O romancista Philip Pullman, que se está a dedicar a recontar as histórias de fadas recolhidas pelos irmãos Grimm, surpreendeu-se com o facto de estas personagens serem “figuras de cartão”: sem psicologia, sem vida interior, sem a vertigem e inquietação de uma vida humana. E no entanto chegam e acompanham-nos ao longo da vida com uma clareza hiper-real, como se vivessem numa outra dimensão paralela à nossa.

Talvez seja essa a força dos contos de fadas enquanto histórias: a de não nos afogarem em informação inútil, mas, com a mais evidente das clarezas, nos mostrarem imagens que se combinam na nossa cabeça para criarem mundos cheios de perigo e mistério, e mostrarem gestos e ações que ecoam de sentido – seja inconsciente, mítico ou telúrico – que nos interpelam tanto na infância como na idade adulta. Será preciso idade mínima para entender a força da imagem de uma criança que, protegida apenas por um frágil capuz vermelho, atravessa uma floresta sombria sob o olhar guloso de um lobo?

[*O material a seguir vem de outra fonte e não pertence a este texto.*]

(* ===== verification/H2AccountOps.v ===== *)
(** * Opening, cancelling and dropping streams

    New streams hold nothing; a stream that is dropped gives back what it reserved,
    when the reservation was granted.

    The second part collects every operation of the streams. *)

From Stdlib Require Import String.
From S2P Require Import Prelude Bytes H2Types FlowControl StreamState Slab HttpTypes HpackTable Frames HeadersFrame.
From S2P Require Import FramedRead H2Buffer H2Store H2World H2Send H2Recv H2Streams H2Account H2AccountSend H2Peer.
From S2P Require Import H2AccountPrioritize H2AccountRecv.

(** ** New streams *)

(** A stream with no entry in the accounts. *)
Record fresh (s : Stream) : Prop := MkFresh {
  fresh_ok : forall g, stream_ok g s;
  fresh_counted : s_is_counted s = false;
  fresh_cap : cap s = 0;
  fresh_in_flight : s_in_flight_recv_data s = 0
}.

Lemma inc_window_new {E} n f :
  expect (FlowControl.inc_window FlowControl.new n) = (Ok f : outcome E _) -> flow_wf f /\ available f = MkWindow 0.
Proof.
  unfold FlowControl.inc_window, FlowControl.new. simpl. destruct (negb _); [done|]. destruct (_ <? _); [done|].
  intros [= <-]. split; [|done]. split; simpl; [|unfold Window.wf, in_i; simpl; lia]. apply wraps_range. lia.
Qed.

Lemma Stream_new_fresh {E} id n m s : Stream_new id n m = (Ok s : outcome E _) -> fresh s /\ s_id s = id.
Proof.
  unfold Stream_new. destruct (expect (FlowControl.inc_window FlowControl.new m)) as [rf|e|]; [|done..]. simpl.
  destruct (expect (FlowControl.inc_window FlowControl.new n)) as [sf|e|] eqn:Hs; [|done..]. intros [= <-].
  destruct (inc_window_new _ _ Hs) as [Hwf Ha]. assert (window_i32 (available sf) = 0) as H0 by (by rewrite Ha).
  split; [|done]. split; try done. intros g.
  split; unfold granted, cap, send_window; cbn [s_send_flow s_requested_send_capacity s_buffered_send_data s_in_flight_recv_data];
    rewrite ?H0; try done; try (unfold in_u; lia).
Qed.

Section Streams.
Context {Ss Im Bf Rf : Type} {SS : Slab Stream Ss} {IM : IndexMap StreamId nat Im}.
Abbreviation W := (World Ss Im Bf Rf).
Context (g : bool) (t v : Z).
Abbreviation G := (accounted (Ss:=Ss) (Im:=Im) (Bf:=Bf) (Rf:=Rf) g t v 0 0).

Lemma inserted w s im :
  G w -> fresh s ->
  at_ G (MkKey (slab_insert s (st_slab (w_store w))).2 (s_id s)) s
    (set_store (MkStore (slab_insert s (st_slab (w_store w))).1 im) w).
Proof.
  intros (m & Hm & Ha) [Hok Hc Hcap Hif]. destruct (holds_insert _ m s Hm) as [Hnone Hins]. split.
  - eexists. split; [exact Hins|]. by apply accounts_insert.
  - unfold index. simpl. rewrite Hins. simpl. rewrite lookup_insert_eq. by rewrite decide_True.
Qed.

Lemma triple_VacantEntry_insert {E} s R :
  fresh s -> triple G (on_store (VacantEntry_insert s) : SE W E Key) (fun key => at_ G key s) R.
Proof.
  intros Hs w Hw. unfold on_store, zoom, VacantEntry_insert.
  pose proof (inserted w s (im_insert (s_id s) (slab_insert s (st_slab (w_store w))).2 (st_ids (w_store w))) Hw Hs) as H.
  by destruct (slab_insert s (st_slab (w_store w))) as [sl k].
Qed.
Lemma triple_Store_insert {E} id s R :
  fresh s -> s_id s = id -> triple G (on_store (Store_insert id s) : SE W E Key) (fun key => at_ G key s) R.
Proof.
  intros Hs <- w Hw. unfold on_store, zoom, Store_insert.
  pose proof (inserted w s (im_insert (s_id s) (slab_insert s (st_slab (w_store w))).2 (st_ids (w_store w))) Hw Hs) as H.
  destruct (slab_insert s (st_slab (w_store w))) as [sl k]. by destruct (im_get _ _).
Qed.

(** A stream that was never counted is taken out again. *)
Lemma triple_unlink_remove {E} key s :
  s_is_counted s = false ->
  triple (at_ G key s) (_ ← on_store (unlink key); on_store (remove key) : SE W E StreamId) (fun _ => G) (fun _ => G).
Proof.
  intros Hc w [(m & Hm & Ha) Hi]. destruct (holds_index _ m key s Hm Hi) as [Hk Hid].
  unfold on_store, zoom, unlink, remove, mbind, SE_bind, modify. simpl. rewrite Hm, Hk, decide_True by done.
  exists (delete (key_index key) m). split; [by eapply holds_remove|]. by eapply accounts_remove.
Qed.
End Streams.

Essa é a força que encontramos também nas anedotas, na publicidade e nos videojogos. Os dois primeiros, num tempo breve, com as mais elementares personagens tipo e as mais simples ações, geram em nós reações físicas e emocionais, e por vezes infiltram-se no nosso imaginário para não nos largarem mais – quem é que não guarda na memória anúncios de poucos segundos preenchidos de personagens sem nome? Os terceiros porque nos dão acesso a universos virtuais, onde podemos preencher personagens e gestos com a nossa própria vontade e imaginação, porque nos permitem participar dessas mesmas histórias com as nossas próprias emoções, tal como tem acontecido com os contos de fadas há vários séculos.